Exercise objective
If a line in the entries contains the word "TransactionOutpoint", list it.

(Data extracted from a collection)
^^^^
(* ===== verification/WindowThms.v ===== *)
(** * Theorems on block windows

    A bounded heap keeps the heaviest blocks it is offered, so that early exits
    and cached windows lose nothing and the window of a block is that of its
    selected chain. Difficulty and past median time are functions of the set of
    blocks in the window, whatever order its heap iterates in; the difficulty of
    a lane is so up to ties, and agrees with the live engine. The past median
    time withstands a minority of the window. *)

From stdpp Require Import base list gmap sorting.
From Stdlib Require Import ZArith Lia ZifyNat ZifyBool.
From S2P Require Import Prelude Tx ReachStore Reach Bytes Header Uint UintThms Target Ghostdag GhostdagOrder Pow Window.

Local Open Scope Z_scope.

(** ** Sorted windows *)

Abbreviation sorted := (merge_sort sortable_le).
(** The [k] heaviest of a list of blocks, in ascending order. *)
Definition heaviest (k : nat) (l : list SortableBlock) : list SortableBlock := drop (length l - k) (sorted l).

Lemma sorted_perm l : sorted l ≡ₚ l.
Proof. apply merge_sort_Permutation. Qed.
Lemma length_sorted l : length (sorted l) = length l.
Proof. by rewrite sorted_perm. Qed.
Lemma sorted_strongly l : StronglySorted sortable_le (sorted l).
Proof. apply StronglySorted_merge_sort; apply _. Qed.
Lemma sorted_eq l s : StronglySorted sortable_le s → s ≡ₚ l → sorted l = s.
Proof. intros Hs Hp. apply (StronglySorted_unique sortable_le); [apply sorted_strongly|done|]. by rewrite sorted_perm. Qed.
Lemma heaviest_perm k l1 l2 : l1 ≡ₚ l2 → heaviest k l1 = heaviest k l2.
Proof. intros Hp. unfold heaviest. by rewrite (merge_sort_unique l1 l2 Hp), (Permutation_length Hp). Qed.
Lemma heaviest_short k l : (length l ≤ k)%nat → heaviest k l ≡ₚ l.
Proof. intros Hl. unfold heaviest. replace (length l - k)%nat with 0%nat by lia. apply sorted_perm. Qed.
Lemma length_heaviest k l : length (heaviest k l) = Nat.min k (length l).
Proof. unfold heaviest. rewrite length_drop, length_sorted. lia. Qed.
(** ** The partition *)

Section partition.
Lemma assignment_intervals_ok {E} cum kept : 0 ≤ cum → Forall (λ e, 0 < se_bond_sompi e) kept →
  cum + sumZ (se_bond_sompi <$> kept) ≤ U128_MAX →
  ∃ ivs, assignment_intervals (E:=E) cum kept = Ok (ivs, cum + sumZ (se_bond_sompi <$> kept)) ∧ length ivs = length kept ∧
    (∀ i e, kept !! i = Some e → ∃ iv, ivs !! i = Some iv ∧ ai_provider_id iv = se_provider_id e ∧ ai_bond_sompi iv = se_bond_sompi e ∧
      ai_cumulative_lo iv = cum + sumZ (se_bond_sompi <$> take i kept)).
Proof.
  intros Hc Hk. revert cum Hc. induction Hk as [|e kept He Hk IH]; intros cum Hc Hs.
  { exists []. cbn. unfold sumZ. cbn. rewrite Z.add_0_r. split; [done|]. split; [done|]. done. }
  cbn [assignment_intervals]. rewrite fmap_cons, sumZ_cons in Hs |- *.
  assert (0 ≤ sumZ (se_bond_sompi <$> kept)).
  { apply sumZ_nonneg, Forall_fmap. eapply Forall_impl; [exact Hk|]. cbn. lia. }
  unfold chk128. rewrite (proj2 (Z.leb_le _ _)), (proj2 (Z.leb_le _ _)) by lia. cbn [andb].
  cbn [mbind outcome_bind]. destruct (IH (cum + se_bond_sompi e)) as (ivs & -> & Hl & Hiv); [lia|lia|]. cbn [mbind outcome_bind].
  eexists. split; [by rewrite <- Z.add_assoc|]. split; [cbn; by rewrite Hl|].
  intros [|i] e' Hi.
  - injection Hi as <-. eexists. split; [done|]. cbn. unfold sumZ. cbn. by rewrite Z.add_0_r.
  - destruct (Hiv i e' Hi) as (iv & Hiv' & ? & ? & Hlo). exists iv. split; [done|]. split; [done|]. split; [done|].
    rewrite Hlo. cbn [take]. rewrite fmap_cons, sumZ_cons. lia.
Qed.

Lemma sumZ_pos l : Forall (λ z, 0 < z) l → l ≠ [] → 0 < sumZ l.
Proof.
  intros [|z l' Hz Hl]; [done|]. intros _. rewrite sumZ_cons. pose proof (sumZ_nonneg l'). assert (0 ≤ sumZ l'); [|lia].
  apply sumZ_nonneg. eapply Forall_impl; [exact Hl|]. cbn. lia.
Qed.
Lemma sumZ_take_S l i e : l !! i = Some e → sumZ (take (S i) l) = sumZ (take i l) + e.
Proof. intros Hi. rewrite (take_S_r _ _ _ Hi), sumZ_app, sumZ_cons. change (sumZ []) with 0. lia. Qed.
Lemma sumZ_take_le l i j : Forall (λ z, 0 ≤ z) l → (i ≤ j)%nat → sumZ (take i l) ≤ sumZ (take j l).
Proof.
  intros Hl Hij. rewrite <- (take_drop i (take j l)), take_take, sumZ_app. replace (i `min` j)%nat with i by lia.
  assert (0 ≤ sumZ (drop i (take j l))); [|lia]. apply sumZ_nonneg. by apply Forall_drop, Forall_take.
Qed.

(** A ticket below the total lies in exactly one interval. *)
Lemma partition_find l t : Forall (λ z, 0 < z) l → 0 ≤ t < sumZ l →
  ∃ i e, l !! i = Some e ∧ sumZ (take i l) ≤ t < sumZ (take i l) + e.
Proof.
  intros Hl. revert t. induction Hl as [|z l Hz Hl IH]; intros t Ht; [unfold sumZ in Ht; cbn in Ht; lia|].
  rewrite sumZ_cons in Ht. destruct (decide (t < z)) as [|Hge].
  - exists 0%nat, z. split; [done|]. unfold sumZ. cbn. lia.
  - destruct (IH (t - z)) as (i & e & Hi & Hb); [lia|]. exists (S i), e. split; [done|]. cbn [take]. rewrite sumZ_cons. lia.
Qed.
Lemma partition_unique l t i j e f : Forall (λ z, 0 < z) l → l !! i = Some e → l !! j = Some f →
  sumZ (take i l) ≤ t < sumZ (take i l) + e → sumZ (take j l) ≤ t < sumZ (take j l) + f → i = j.
Proof.
  intros Hl Hi Hj H1 H2. assert (Hl' : Forall (λ z, 0 ≤ z) l) by (eapply Forall_impl; [exact Hl|]; cbn; lia).
  destruct (Nat.lt_trichotomy i j) as [Hlt|[->|Hlt]]; [exfalso|done|exfalso].
  - pose proof (sumZ_take_le l (S i) j Hl' Hlt). rewrite (sumZ_take_S _ _ _ Hi) in *. lia.
  - pose proof (sumZ_take_le l (S j) i Hl' Hlt). rewrite (sumZ_take_S _ _ _ Hj) in *. lia.
Qed.
End partition.

(** ** The snapshot *)

Record snapshot_entry_typed (e : PalwProviderSnapshotEntry) : Prop := {
  set_id : is_uint 64 (se_provider_id e);
  set_pk : is_uint 64 (se_ml_dsa_pk_hash e);
  set_bond : is_uint 8 (se_bond_sompi e);
  set_reward : is_uint 64 (se_reward_script_commitment e);
}.
Record interval_typed (iv : PalwAssignmentInterval) : Prop := {
  ivt_id : is_uint 64 (ai_provider_id iv);
  ivt_bond : is_uint 8 (ai_bond_sompi iv);
  ivt_lo : is_uint 16 (ai_cumulative_lo iv);
}.

Section snapshot.
Context `{Crypto}.

(** What the builder returns for the sorted entries with a bond. *)
Record snapshot_of (kept : list PalwProviderSnapshotEntry) (ivs : list PalwAssignmentInterval) (ws : PalwSnapshotWitnessSet) : Prop := {
  so_total : sc_total_bond (ws_commitment ws) = sumZ (se_bond_sompi <$> kept);
  so_ivs : length ivs = length kept;
  so_iv : ∀ i e, kept !! i = Some e → ∃ iv, ivs !! i = Some iv ∧ ai_provider_id iv = se_provider_id e ∧
    ai_bond_sompi iv = se_bond_sompi e ∧ ai_cumulative_lo iv = sumZ (se_bond_sompi <$> take i kept);
  so_snapshot : Nat.iter (Nat.log2_up (length kept)) (level_up (keyed_node PALW_SNAPSHOT_NODE_DOMAIN)) (palw_snapshot_entry_hash <$> kept) =
    [sc_snapshot_root (ws_commitment ws)];
  so_assignment : Nat.iter (Nat.log2_up (length ivs)) (level_up (keyed_node PALW_ASSIGNMENT_NODE_DOMAIN)) (palw_assignment_interval_hash <$> ivs) =
    [sc_assignment_root (ws_commitment ws)];
  so_slots : length (ws_slots ws) = length kept;
  so_slot : ∀ i e iv, kept !! i = Some e → ivs !! i = Some iv → ∃ slot, ws_slots ws !! i = Some slot ∧ sw_entry slot = e ∧ sw_interval slot = iv ∧
    verifies (sw_snapshot_membership slot) (sc_snapshot_root (ws_commitment ws)) (palw_snapshot_entry_hash e) PALW_SNAPSHOT_NODE_DOMAIN = true ∧
    verifies (sw_assignment_membership slot) (sc_assignment_root (ws_commitment ws)) (palw_assignment_interval_hash iv) PALW_ASSIGNMENT_NODE_DOMAIN = true;
}.
(** ** Modes *)

Inductive PalwBeaconMode : Type := Healthy | DegradedGrace | Halted.
#[export] Instance beacon_mode_eq_dec : EqDecision PalwBeaconMode.
Proof. solve_decision. Defined.
Definition beacon_mode_to_u8 (m : PalwBeaconMode) : Z := match m with Healthy => 0 | DegradedGrace => 1 | Halted => 2 end.
Definition beacon_mode_from_u8 (v : Z) : option PalwBeaconMode :=
  if v =? 0 then Some Healthy else if v =? 1 then Some DegradedGrace else if v =? 2 then Some Halted else None.
Definition beacon_mode (dns_healthy quorum_reached : bool) (degraded_epochs grace_epochs : Z) : PalwBeaconMode :=
  if dns_healthy && quorum_reached then Healthy
  else if degraded_epochs <=? grace_epochs then DegradedGrace
  else Halted.
Definition effective_compute_work_scale (base_scale : Z) (mode : PalwBeaconMode) : Z :=
  match mode with Healthy => base_scale | DegradedGrace => base_scale / 2 | Halted => 0 end.

(** The run of equal seeds that ends at the newest sample; samples are oldest
    first. *)
Fixpoint oldest_equal (newest_seed : Hash64) (oldest : Z) (older : list (Z * Hash64)) : Z :=
  match older with
  | [] => oldest
  | (epoch, seed) :: older => if negb (seed =? newest_seed) then oldest else oldest_equal newest_seed epoch older
  end.
Definition palw_seed_carry_run (samples : list (Z * Hash64)) : Z :=
  match rev samples with
  | [] => 0
  | (newest_epoch, newest_seed) :: older => sat_sub64 newest_epoch (oldest_equal newest_seed newest_epoch older)
  end.
Definition palw_lagged_activation_open (samples : list (Z * Hash64)) : bool :=
  match rev samples with (_, newest) :: (_, prev) :: _ => negb (newest =? prev) | _ => false end.
Definition palw_template_lane_open (derived_mode buried_carry_run grace_epochs : Z) : bool :=
  negb (derived_mode =? beacon_mode_to_u8 Halted) && (buried_carry_run <=? grace_epochs).

(** ** Phases *)

Definition beacon_commit_target_epoch (current_epoch : Z) : option Z := checked_add64 current_epoch PALW_BEACON_COMMIT_LEAD_EPOCHS.
Definition beacon_reveal_target_epoch (current_epoch : Z) : option Z := checked_add64 current_epoch PALW_BEACON_REVEAL_LEAD_EPOCHS.
Definition beacon_commit_phase_accepts (current_epoch target_epoch : Z) : bool :=
  bool_decide (beacon_commit_target_epoch current_epoch = Some target_epoch).
Definition beacon_reveal_phase_accepts (current_epoch target_epoch : Z) : bool :=
  bool_decide (beacon_reveal_target_epoch current_epoch = Some target_epoch).

(** ** Records *)

Record PalwBeaconCommitV1 := mkBeaconCommit {
  bc_version : Z; bc_epoch : Z; bc_bond_outpoint : TransactionOutpoint; bc_commitment : Hash64; bc_signature : list byte;
}.
Record PalwBeaconRevealV1 := mkBeaconReveal {
  br_version : Z; br_epoch : Z; br_bond_outpoint : TransactionOutpoint; br_random_64 : list byte; br_signature : list byte;
}.
Definition commit_is_in_phase (c : PalwBeaconCommitV1) (current_epoch : Z) : bool := beacon_commit_phase_accepts current_epoch (bc_epoch c).
Definition reveal_is_in_phase (r : PalwBeaconRevealV1) (current_epoch : Z) : bool := beacon_reveal_phase_accepts current_epoch (br_epoch r).
Record BeaconDnsAnchor := mkDnsAnchor { an_hash : Hash64; an_blue_score : Z; an_daa_score : Z; an_overlay_root : Hash64 }.
Definition UNCONFIRMED : BeaconDnsAnchor := mkDnsAnchor 0 0 0 0.
Definition is_confirmed (a : BeaconDnsAnchor) : bool := negb (an_hash a =? 0).
(* ===== verification/PalwBeaconThms.v ===== *)
(** * PALW: what a run of beacon epochs certifies

    Equal seeds of two epochs certify that no healthy epoch lies between them,
    so a carry run longer than the grace period certifies a halted beacon; the
    linkage check of a proof bundle accepts exactly the runs in which every
    epoch is healthy. *)

From stdpp Require Import base list gmap sets sorting strings.
From Stdlib Require Import ZArith Lia.
From S2P Require Import Prelude Tx Bytes Hashing Uint Palw PalwLeafTree PalwBeacon.

Local Open Scope Z_scope.

Section runs.
Context `{Crypto}.

Definition state_string (prev_seed : Hash64) (s : PalwBeaconStateV1) : list byte :=
  beacon_seed_string prev_seed (bs_dns_anchor s) (bs_valid_reveals_root s) (bs_missing_commitments_root s) (bs_epoch s).
Fixpoint run_strings (prev_seed : Hash64) (states : list PalwBeaconStateV1) : list (list byte) :=
  match states with
  | [] => []
  | s :: states => state_string prev_seed s :: run_strings (bs_seed s) states
  end.

(** The relation between an epoch and the one before it. *)
Definition beacon_step (grace epoch : Z) (prev_seed : Hash64) (prev_degraded : Z) (s : PalwBeaconStateV1) : Prop :=
  bs_epoch s = epoch ∧
  (bs_mode s = 0 ∧ bs_degraded_epochs s = 0 ∧ bs_seed s = blake2b_512_keyed PALW_BEACON_DOMAIN (state_string prev_seed s) ∨
   bs_mode s ≠ 0 ∧ bs_degraded_epochs s = sat_add64 prev_degraded 1 ∧ bs_seed s = prev_seed ∧
   (grace < bs_degraded_epochs s → bs_mode s = 2)).
Fixpoint run_ok (grace epoch : Z) (prev_seed : Hash64) (prev_degraded : Z) (states : list PalwBeaconStateV1) : Prop :=
  match states with
  | [] => True
  | s :: states => beacon_step grace epoch prev_seed prev_degraded s ∧
                   run_ok grace (epoch + 1) (bs_seed s) (bs_degraded_epochs s) states
  end.
(** ** Validation does not panic *)

Lemma check_each_safe {A} (check : nat → A → R unit) i l : (∀ k x, l !! k = Some x → safe (check (i + k)%nat x)) → safe (check_each check i l).
Proof.
  revert i. induction l as [|y l IH]; intros i Hc; [done|]. cbn [check_each]. apply safe_bind.
  - rewrite <- (Nat.add_0_r i). by apply (Hc 0%nat).
  - intros [] _. apply IH. intros k x Hk. rewrite Nat.add_succ_comm. by apply (Hc (S k)).
Qed.
Lemma guard_safe b e : safe (guard_ b e).
Proof. unfold guard_. by destruct b. Qed.
#[export] Hint Resolve guard_safe : misaka.

Lemma check_input_class_safe pov i p : safe (check_input_class pov i p).
Proof.
  unfold check_input_class. case_bool_decide as Hc; [|apply guard_safe].
  destruct (parsed_lock_Ok _ Hc) as (f & -> & _). cbn [mbind outcome_bind]. apply guard_safe.
Qed.
Lemma input_amounts_safe t ins : safe (input_amounts t ins).
Proof. revert t. induction ins as [|[x entry] ins IH]; intros t; cbn [input_amounts]; [done|]. repeat case_match; done. Qed.

(** The DAA scores that a chain can reach: far from the ends of [i64]. *)
Definition daa_ok (tv : TransactionValidator) (e : UtxoEntry) : Prop :=
  0 ≤ block_daa_score e < 2 ^ 62 ∧ block_daa_score e + coinbase_maturity tv ≤ U64_MAX.
Lemma sequence_locks_safe tv pov ins : 0 ≤ coinbase_maturity tv → Forall (λ p, daa_ok tv p.2) ins → safe (sequence_locks pov ins).
Proof.
  intros Hm. induction 1 as [|[input entry] ins [Hd _] Hin IH]; cbn [sequence_locks]; [done|]. cbn [snd] in Hd.
  destruct (negb _); [|done].
  assert (Hl : 0 ≤ Z.land (sequence input) SEQUENCE_LOCK_TIME_MASK < 2 ^ 32).
  { change SEQUENCE_LOCK_TIME_MASK with (Z.ones 32). rewrite Z.land_ones by lia. apply Z.mod_pos_bound. lia. }
  unfold as_i64 at 1. destruct (Z.ltb_spec (block_daa_score entry) (2 ^ 63)); [|lia].
  unfold chk_i64. destruct (andb _ _) eqn:H1; [|lia]. cbn [mbind outcome_bind].
  destruct (andb (_ <=? _ - 1) _) eqn:H2; [|lia]. cbn [mbind outcome_bind]. by case_match.
Qed.

Section safety.
Context {HC : Crypto} {HR : Rng}.
(** Field updates. *)
Definition set_slashed (s : option Z) (r : StakeBondRecord) : StakeBondRecord :=
  mkBondRecord (sb_version r) (sb_bond_outpoint r) (sb_owner_pubkey_hash r) (sb_validator_pubkey_hash r) (sb_validator_pubkey r)
    (sb_amount r) (sb_activation_daa_score r) (sb_created_daa_score r) (sb_unbonding_period_blocks r) (sb_owner_reward_spk_payload r)
    (sb_unbond_request_daa_score r) s (sb_status r) (sb_last_attested_epoch r) (sb_dormant_at_daa_score r) (sb_dormant_at_epoch r).
Definition set_unbond (u : option Z) (r : StakeBondRecord) : StakeBondRecord :=
  mkBondRecord (sb_version r) (sb_bond_outpoint r) (sb_owner_pubkey_hash r) (sb_validator_pubkey_hash r) (sb_validator_pubkey r)
    (sb_amount r) (sb_activation_daa_score r) (sb_created_daa_score r) (sb_unbonding_period_blocks r) (sb_owner_reward_spk_payload r)
    u (sb_slashed_at_daa_score r) (sb_status r) (sb_last_attested_epoch r) (sb_dormant_at_daa_score r) (sb_dormant_at_epoch r).
Definition set_status (s : BondStatus) (r : StakeBondRecord) : StakeBondRecord :=
  mkBondRecord (sb_version r) (sb_bond_outpoint r) (sb_owner_pubkey_hash r) (sb_validator_pubkey_hash r) (sb_validator_pubkey r)
    (sb_amount r) (sb_activation_daa_score r) (sb_created_daa_score r) (sb_unbonding_period_blocks r) (sb_owner_reward_spk_payload r)
    (sb_unbond_request_daa_score r) (sb_slashed_at_daa_score r) s (sb_last_attested_epoch r) (sb_dormant_at_daa_score r) (sb_dormant_at_epoch r).
Definition set_attested (e : option Z) (r : StakeBondRecord) : StakeBondRecord :=
  mkBondRecord (sb_version r) (sb_bond_outpoint r) (sb_owner_pubkey_hash r) (sb_validator_pubkey_hash r) (sb_validator_pubkey r)
    (sb_amount r) (sb_activation_daa_score r) (sb_created_daa_score r) (sb_unbonding_period_blocks r) (sb_owner_reward_spk_payload r)
    (sb_unbond_request_daa_score r) (sb_slashed_at_daa_score r) (sb_status r) e (sb_dormant_at_daa_score r) (sb_dormant_at_epoch r).
Definition set_dormant (daa epoch : option Z) (r : StakeBondRecord) : StakeBondRecord :=
  mkBondRecord (sb_version r) (sb_bond_outpoint r) (sb_owner_pubkey_hash r) (sb_validator_pubkey_hash r) (sb_validator_pubkey r)
    (sb_amount r) (sb_activation_daa_score r) (sb_created_daa_score r) (sb_unbonding_period_blocks r) (sb_owner_reward_spk_payload r)
    (sb_unbond_request_daa_score r) (sb_slashed_at_daa_score r) (sb_status r) (sb_last_attested_epoch r) daa epoch.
^^^^
Your solution
  bc_version : Z; bc_epoch : Z; bc_bond_outpoint : TransactionOutpoint; bc_commitment : Hash64; bc_signature : list byte;
  br_version : Z; br_epoch : Z; br_bond_outpoint : TransactionOutpoint; br_random_64 : list byte; br_signature : list byte;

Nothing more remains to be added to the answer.